My wife started her new teaching job here in New Mexico last week, and this weekend we had to fill out her new insurance sign-up forms. We have been on private insurance for almost 2 years since I left my corporate job, costing us about $320 a month in California and $215 here in New Mexico, both of which had huge deductibles (which I went over in both 2007 and 2008). This covered medical only – no dental, no vision – so while I was happy we had health insurance (basically an enhanced version of catastrophic insurance, really), it did not cover us for a lot of things. But our new health plan, while a little more expensive, is so much more than we are used to having!

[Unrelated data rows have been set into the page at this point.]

(** [dv.setInt16(i * 2, v, true)]: two bytes, low byte first. *)
Definition i16le_bytes (v : Z) : list Z :=
  [Z.land v 255; Z.land (Z.shiftr v 8) 255].

(** [f32ToI16] / [f32ToI16LEBytes]: the bytes of the converted samples. *)
Definition f32ToI16 (f32 : list Js.num) : list Z :=
  flat_map (fun x => i16le_bytes (sample_to_i16 x)) f32.

(** The conversion in the words of the specification: clip to [-1, 1],
    scale a negative value by 32768 and a non-negative one by 32767,
    keep the integer part. *)
Definition clip (q : Q) : Q := Qmax (-1) (Qmin 1 q).
Definition quantize (q : Q) : Z :=
  let s := clip q in
  Js.Qtruncate (if Js.Qltb s 0 then s * 32768 else s * 32767).

(** The amplitude a 16-bit sample stands for (the inverse scaling). *)
Definition i16_to_f32 (v : Z) : Q := if v <? 0 then v # 32768 else v # 32767.

(** [for (let i = start; i < start + count; i++) acc = body(i, acc)] *)
Fixpoint for_loop {A} (count start : nat) (body : nat -> A -> A) (acc : A) : A :=
  match count with
  | O => acc
  | S c => for_loop c (S start) body (body start acc)
  end.

(** A read of a typed array; outside the array it is [undefined], which
    an addition turns into NaN. *)
Definition at_index (a : list Js.num) (i : nat) : Js.num := default Js.NaN (a !! i).
(** The exception of [get_var]. *)
Definition missing (var : string) : exn :=
  RuntimeError ("Please set " ++ var ++ " environment variable").

(** The command [run] executes for [cmd_list]. *)
Definition wrapped (cluster : string) (local : bool) (cmd_list : list string)
    : list string :=
  if local then cmd_list else "ssh" :: cluster :: cmd_list.

(** What [run] prints. *)
Definition run_output (debug : bool) (argv : list string) (rc : Z)
    (err : string) : list string :=
  List.app
    (if debug then [("Executing command: " ++ Str.join " " argv) ++ nl]
     else [])
    (if (rc =? 0)%Z then [] else [Str.strip err ++ nl]).

(** The commands of the loop and of the submission, as [run] executes
    them. *)
Definition error_file (job_id : string) : string :=
  Path.join ".jupyterhpc" ["jupyterhpc-" ++ job_id ++ ".error"].




Definition scancel_argv (cluster job_id : string) : list string :=
  ["ssh"; cluster; "scancel"; job_id].

Definition returncode (r : Z * string * string) : Z := fst (fst r).
Definition stdout (r : Z * string * string) : string := snd (fst r).
Definition stderr (r : Z * string * string) : string := snd r.

Section Script.

Variable w : world.

(** An external operation: it is recorded, and it is where a keyboard
    interrupt is raised.  The result is the index of the operation. *)
Definition perform (o : op) : M nat :=
  fun st =>
    let st' := State (ops st ++ [o]) (out st) in
    if sigint w (tick st) then (Raise KeyboardInterrupt, st')
    else (Ok (tick st), st').

Definition subprocess_run (argv : list string) : M (Z * string * string) :=
  t <- perform (Run argv) ;;
  ret (completed w t argv).

Definition get_var (var : string) (default : option string) : M string :=
  match lookup var (environ w) with
  | Some v => ret v
  | None =>
      if truthy default then
        match default with Some d => ret d | None => ret EmptyString end
      else
        raise (RuntimeError ("Please set " ++ var ++ " environment variable"))
  end.

Definition run (cmd_list : list string) (local debug : bool)
    : M (Z * string * string) :=
  cluster <- get_var "CLUSTER" None ;;
  let cmd_list :=
    if negb local then "ssh" :: cluster :: cmd_list else cmd_list in
  '(returncode, stdout, stderr) <- subprocess_run cmd_list ;;
  (if debug then print ("Executing command: " ++ Str.join " " cmd_list)
   else ret tt) ;;
  (if negb (returncode =? 0)%Z then print (Str.strip stderr) else ret tt) ;;
  ret (returncode, Str.strip stdout, Str.strip stderr).

Definition create_job_script : M string :=
  let name := tmpname w in
  perform (Mkstemp name) ;;
  venv <- get_var "PYTHON_VENV" None ;;
  workdir <- get_var "WORKDIR" (Some "~") ;;
  perform (WriteFile name
             (SLURM_JOB "jupyterhpc" "cpu" "3:00:00"
                (Path.join venv ["bin"; "activate"]) workdir)) ;;
  print ("SLURM script generated: " ++ name) ;;
  ret name.

Definition send_job_script (script_path : string) : M unit :=
  cluster <- get_var "CLUSTER" None ;;
  let command := ["scp"; script_path; cluster ++ ":/tmp/"] in
  run command true false ;;
  ret tt.

Definition check_job_dir : M bool :=
  print "Checking job directory" ;;
  let cmd_list := ["ls"; ".jupyterhpc"] in
  '(r, outs, err) <- run cmd_list false false ;;
  if negb (r =? 0)%Z then
    print "jupyterhpc directory does not exist" ;;
    ret false
  else
    print "jupyterhpc configuration exist" ;;
    ret true.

See, my wife is a teacher in a public school – and educators get amazing health insurance plans when they teach at public schools. (Knew I should have been a teacher) The groups are so big that they can really negotiate with the companies to get the best deals. And while we are paying $215 a month here for our plan until the end of August, the new one will cost $257, an increase of $42 a month. But let’s look at the big differences that are only going to cost us an additional $42:

Old Plan – $40 copay for doctor visits
New Plan – $15 copay for doctor visits

Old Plan – $10 generic prescriptions
New Plan – $2 generic prescriptions

Old Plan – $2500 deductible
New Plan – $0 deductible

Old Plan – 50% of any outpatient services
New Plan – Max of $150 for any outpatient services

Old Plan – 50% of charges for newborn services (delivery, prenatal, postnatal care)
New Plan – A one-time $25 copay on first visit only, everything else covered for newborn services (delivery, prenatal, postnatal care)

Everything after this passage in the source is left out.